_Exercise directions_
Show, from the entries below, every line in which "Stdlib" appears.

_Exercise data_
^^^^^^^^^^^^^^^^
(** * tasuki2sgf: a shallow embedding of [src/tasuki2sgf.py]

    Python values are modelled as follows.
    - A Python [str] is a list of Unicode code points ([pystr := list Z]);
      literals are written [ustr "..."] (ASCII only).
    - An exception is a value of [exn]; fallible code returns [result].
    - A Python [set] is kept as its elements in the order they were first
      added ([set_of], [add_label]).  Nothing is ever removed from the
      sets of this program, so that sequence determines CPython's hash
      table and hence its iteration order, which [py_set_iter] computes by
      replaying the insertions (hashes of [int] and [tuple], open
      addressing with linear probes and perturbation, resizing).
    - [bytes] are a list of integers in [0, 256). *)

From Stdlib Require Import ZArith List String Ascii Bool Lia.
From Stdlib Require Import Sorting.Permutation Sorting.Sorted.
Import ListNotations.
Open Scope Z_scope.

(** ** Python runtime fragment *)

Definition pystr := list Z.

Definition ustr (s : string) : pystr :=
  map (fun a => Z.of_nat (nat_of_ascii a)) (list_ascii_of_string s).

Inductive exn :=
| AssertionError
| AttributeError
| ValueError
| UnicodeEncodeError
| CollaboratorError.

Inductive result (A : Type) :=
| Ok (a : A)
| Err (e : exn).
Arguments Ok {A} a.
Arguments Err {A} e.

Definition bind {A B} (m : result A) (f : A -> result B) : result B :=
  match m with Ok a => f a | Err e => Err e end.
^^^^^^^^^^^^^^^^
_Answer space_
From Stdlib Require Import ZArith List String Ascii Bool Lia.
From Stdlib Require Import Sorting.Permutation Sorting.Sorted.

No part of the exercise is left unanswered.